Ecco quali sono i libri di autori italiani più tradotti (e letti) al mondo
12 Aprile 2023Il 23 aprile si celebra la Giornata Mondiale del Libro e del diritto d’autore, istituita nel 1996 su iniziativa UNESCO per promuovere la lettura, la pubblicazione dei libri e la tutela del diritto d’autore. La scelta della data non è casuale, il 23 aprile 1616 sono scomparsi tre importantissimi autori: Miguel de Cervantes, William Shakespeare e Garcilaso de la Vega.
Avete mai pensato a quali sono i libri più tradotti e letti nel mondo? A rispondere a questa domanda è Preply, piattaforma globale di apprendimento delle lingue, che ha indagato all’interno del suo Atlante dei libri più tradotti per scoprire quali libri hanno ricevuto il maggior numero di traduzioni nei diversi continenti, svelando un pubblico di lettori caratterizzati da preferenze diversissime.
Gli autori italiani più tradotti e letti al mondo
A guidare la classifica degli autori italiani più tradotti e letti al mondo è Carlo Collodi, celebre autore fiorentino noto per il suo romanzo Pinocchio, le cui opere sono state tradotte in più di 59 lingue, tra cui il persiano, lo spagnolo e persino l’esperanto.

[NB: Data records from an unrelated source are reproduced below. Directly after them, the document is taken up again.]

(** * The Apache Phoenix handler of MindsDB, embedded in Rocq

    Source: mindsdb/integrations/handlers/phoenix_handler/phoenix_handler.py

    The handler is a thin layer over three collaborators that live outside
    the repository: the [phoenixdb] DB-API driver, [pandas] and the logger.
    The driver is a parameter of the development (a record of operations
    over an abstract driver state, every one of which may raise); the few
    [pandas] operations the handler calls are modelled on frames that are a
    list of column labels and a list of rows, the cells of a column having
    the type that [pandas] infers for it; logging appends to a list.

    Python objects that the handler mutates are modelled with explicit
    state: the handler's own fields ([self]), the store of dictionaries in
    which the caller's [connection_data] lives (the handler keeps a
    reference to the caller's object, not a copy), the state of the driver,
    and the sequence of calls the handler has made on the driver. *)

From Stdlib Require Floats.SpecFloat.
From stdpp Require Import base strings list functions gmap pretty.

Set Default Proof Using "Type".

(** ** Python values, exceptions and outcomes *)

(** The scalar values that occur in connection parameters and in cells of
    result rows and of frames.  A [float] is an IEEE 754 double, in the
    Standard Library's specification of binary floating-point numbers. *)
#[global] Instance spec_float_eq_dec : EqDecision SpecFloat.spec_float.
Proof. solve_decision. Defined.

Inductive pyval :=
| PNone
| PBool (b : bool)
| PInt (z : Z)
| PFloat (f : SpecFloat.spec_float)
| PStr (s : string).

#[global] Instance pyval_eq_dec : EqDecision pyval.
Proof. solve_decision. Defined.

(** An instance of [Exception]: its class name and the text [str(e)].
    Signals that derive from [BaseException] only (KeyboardInterrupt,
    SystemExit) are outside the model, so [except Exception] catches every
    exception of the model. *)
Record exn := Exn { exn_class : string; exn_str : string }.

#[global] Instance exn_eq_dec : EqDecision exn.
Proof. solve_decision. Defined.

Inductive outcome (A : Type) :=
| Return (a : A)
| Raise (e : exn).
Arguments Return {A} a.
Arguments Raise {A} e.

(** ** A state and exception monad

    A computation runs on a state [S] and ends by returning a value or by
    raising; the state changes made before a raise persist, as in Python. *)
Definition M (S A : Type) : Type := S → outcome A * S.

#[global] Instance M_ret {S} : MRet (M S) := λ A a s, (Return a, s).

#[global] Instance M_bind {S} : MBind (M S) := λ A B k m s,
  match m s with
  | (Return a, s') => k a s'
  | (Raise e, s') => (Raise e, s')
  end.

Definition raise {S A} (e : exn) : M S A := λ s, (Raise e, s).

Definition gets {S A} (f : S → A) : M S A := λ s, (Return (f s), s).

Definition modify {S} (f : S → S) : M S unit := λ s, (Return tt, f s).

(** [try: m  except Exception as e: handler e] *)
Definition try_except {S A} (m : M S A) (handler : exn → M S A) : M S A :=
  λ s, match m s with
       | (Return a, s') => (Return a, s')
       | (Raise e, s') => handler e s'
       end.

(** A computation on a part [S] of the state, run inside a larger state. *)
Definition zoom {S T A} (get : T → S) (put : S → T → T) (m : M S A) : M T A :=
  λ t, let '(r, s') := m (get t) in (r, put s' t).

(** ** The database driver (external collaborator) *)

(** Connection and cursor objects are identified by a number. *)
Definition Conn := nat.
Definition Cursor := nat.

(** The keyword arguments of [phoenixdb.connect]. *)
Record ConnectArgs := mkConnectArgs {
  arg_url : pyval;
  arg_max_retries : pyval;
  arg_autocommit : pyval;
  arg_auth : pyval;
  arg_authentication : pyval;
  arg_avatica_user : pyval;
  arg_avatica_password : pyval;
  arg_user : pyval;
  arg_password : pyval
}.

#[global] Instance ConnectArgs_eq_dec : EqDecision ConnectArgs.
Proof. solve_decision. Defined.

(** An entry of [cursor.description].  DB-API entries are 7-tuples; the
    handler reads items 0 (the name) and 1 (the type code) only.  The type
    code of phoenixdb is the name of the column's SQL type, a string. *)
Record ColumnDesc := mkColumnDesc {
  cd_name : string;
  cd_type_code : string
}.

Definition Row := list pyval.

(** Modelled from the spec: the driver interface ([open], [cursor],
    [execute], [fetchAll], [description], [commit], [close]) of section 6.
    [D] is the state of the driver and of the server behind it.  Every call
    may raise; [description] is an attribute read, [None] when the cursor
    has no result set. *)
Record Driver (D : Type) := mkDriver {
  drv_connect : ConnectArgs → D → outcome Conn * D;
  drv_cursor : Conn → D → outcome Cursor * D;
  drv_execute : Cursor → string → D → outcome unit * D;
  drv_fetchall : Cursor → D → outcome (list Row) * D;
  drv_description : Cursor → D → option (list ColumnDesc);
  drv_commit : Conn → D → outcome unit * D;
  drv_cursor_close : Cursor → D → outcome unit * D;
  drv_close : Conn → D → outcome unit * D
}.
Arguments drv_connect {D} _ _ _.
Arguments drv_cursor {D} _ _ _.
Arguments drv_execute {D} _ _ _ _.
Arguments drv_fetchall {D} _ _ _.
Arguments drv_description {D} _ _ _.
Arguments drv_commit {D} _ _ _.
Arguments drv_cursor_close {D} _ _ _.
Arguments drv_close {D} _ _ _.

(** The calls the handler makes on the driver, as a fake driver would
    record them. *)
Inductive Call :=
| CallConnect (args : ConnectArgs)
| CallCursor (c : Conn)
| CallExecute (cur : Cursor) (q : string)
| CallFetchall (cur : Cursor)
| CallCommit (c : Conn)
| CallCursorClose (cur : Cursor)
| CallClose (c : Conn).

#[global] Instance Call_eq_dec : EqDecision Call.
Proof. solve_decision. Defined.

(** ** The world outside the handler *)

Definition loc := nat.

#[global] Instance loc_eq_dec : EqDecision loc := Nat.eq_dec.
Abbreviation dict := (gmap string pyval).

(** [heap] holds the dictionary objects, by reference; [dstate] is the
    driver's state; [calls] the driver calls made so far, oldest first;
    [errlog] the messages passed to [log.logger.error]. *)
Record World (D : Type) := mkWorld {
  heap : loc → dict;
  dstate : D;
  calls : list Call;
  errlog : list string
}.
Arguments mkWorld {D} _ _ _ _.
Arguments heap {D} _.
Arguments dstate {D} _.
Arguments calls {D} _.
Arguments errlog {D} _.

Definition set_heap {D} (f : (loc → dict) → (loc → dict)) (w : World D) : World D :=
  mkWorld (f (heap w)) (dstate w) (calls w) (errlog w).

(** ** pandas frames *)

Record DataFrame := mkDataFrame {
  df_columns : list string;
  df_rows : list Row
}.

#[global] Instance DataFrame_eq_dec : EqDecision DataFrame.
Proof. solve_decision. Defined.

(** ** Response envelopes

    Modelled from the spec: [HandlerResponse] and [HandlerStatusResponse]
    of mindsdb.integrations.libs.response, which is not among the sources.
    The fields are those the handler passes or reads; a field that a
    constructor call does not pass is [None]. *)
Inductive RESPONSE_TYPE := TABLE | OK | ERROR.

#[global] Instance RESPONSE_TYPE_eq_dec : EqDecision RESPONSE_TYPE.
Proof. solve_decision. Defined.

Record Response := mkResponse {
  resp_type : RESPONSE_TYPE;
  data_frame : option DataFrame;
  error_message : option string
}.

Record StatusResponse := mkStatusResponse {
  success : bool;
  status_error_message : option string
}.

Al secondo posto, a pari merito, si classificano l’autore de Il Principe, Niccolò Machiavelli, i cui scritti sono stati tradotti in 46 lingue, e Gianni Rodari, la cui letteratura per l’infanzia ha oltrepassato i confini nazionali: opere come Favole al Telefono o Le Avventure di Cipollino sono state tradotte anche in russo, moldavo e ucraino.
Giovanni Boccaccio e Alberto Moravia occupano ex aequo il terzo posto, i loro testi sono stati tradotti in 43 lingue.
Il resto della top 20 stilata è molto variegata: oltre a nomi più classici e attesi come quelli di Dante Alighieri, Italo Calvino e Luigi Pirandello, spunta anche Elisabetta Dami, che scrive con lo pseudonimo Geronimo Stilton: nome del topo protagonista dei suoi romanzi per ragazzi, tradotti in 22 lingue diverse, tra cui il catalano, l’islandese e l’ebraico.
Gli autori stranieri più tradotti e letti al mondo
Il libro nordamericano più tradotto al mondo è La Via della Felicità di L. Ron Hubbard, fondatore di Scientology, organizzazione religiosa che ha sede negli Stati Uniti. Tradotto in oltre 112 lingue, il libro ha causato molte controversie, anche a causa della sua distribuzione non autorizzata all’interno di scuole ed edifici pubblici.
Tra le opere più tradotte del Sud America, con un totale di 80 lingue diverse, troviamo L’Alchimista dell’autore brasiliano Paulo Coelho: protagonista è un giovane pastore che intraprende un viaggio – fisico e spirituale – verso le piramidi egizie.
In Europa vince Il Piccolo Principe di Antoine de Saint-Exupéry: la storia del giovane principe che visita diversi pianeti e tenta di capire l’amore, l’amicizia e la perdita ha appassionato milioni di lettori. È considerata una novella senza tempo ed è stata tradotta in più di 382 lingue in tutto il mondo, tra cui diversi dialetti.
In Africa il libro più apprezzato è quello dell’autore keniota Ngūgī wa Thiong’o, intitolato The Upright Revolution: Or Why Humans Walk Upright: raccontando in maniera folkloristica perché gli esseri umani camminano su due gambe, l’autore spiega come tutte le persone siano collegate tra loro. Si tratta dell’opera più tradotta di qualunque Paese africano.
Tokyo Blues del giapponese Haruki Murakami e Autobiografia di uno Yogi dell’indiano Paramahansa Yogananda sono invece i due libri che hanno avuto il maggior numero di traduzioni in Asia: il primo romanzo parla di depressione e dolore che seguono il suicidio dell’amico del protagonista; il secondo è la storia di un uomo avventuroso e un’esplorazione del suo viaggio spirituale.
In Oceania vince il romanzo Uccelli di Rovo della scrittrice australiana Colleen McCullough: è la storia di una famiglia che vive in un ranch nell’outback. Dal libro è stata tratta l’omonima miniserie di successo trasmessa negli Stati Uniti nei primi anni ’80.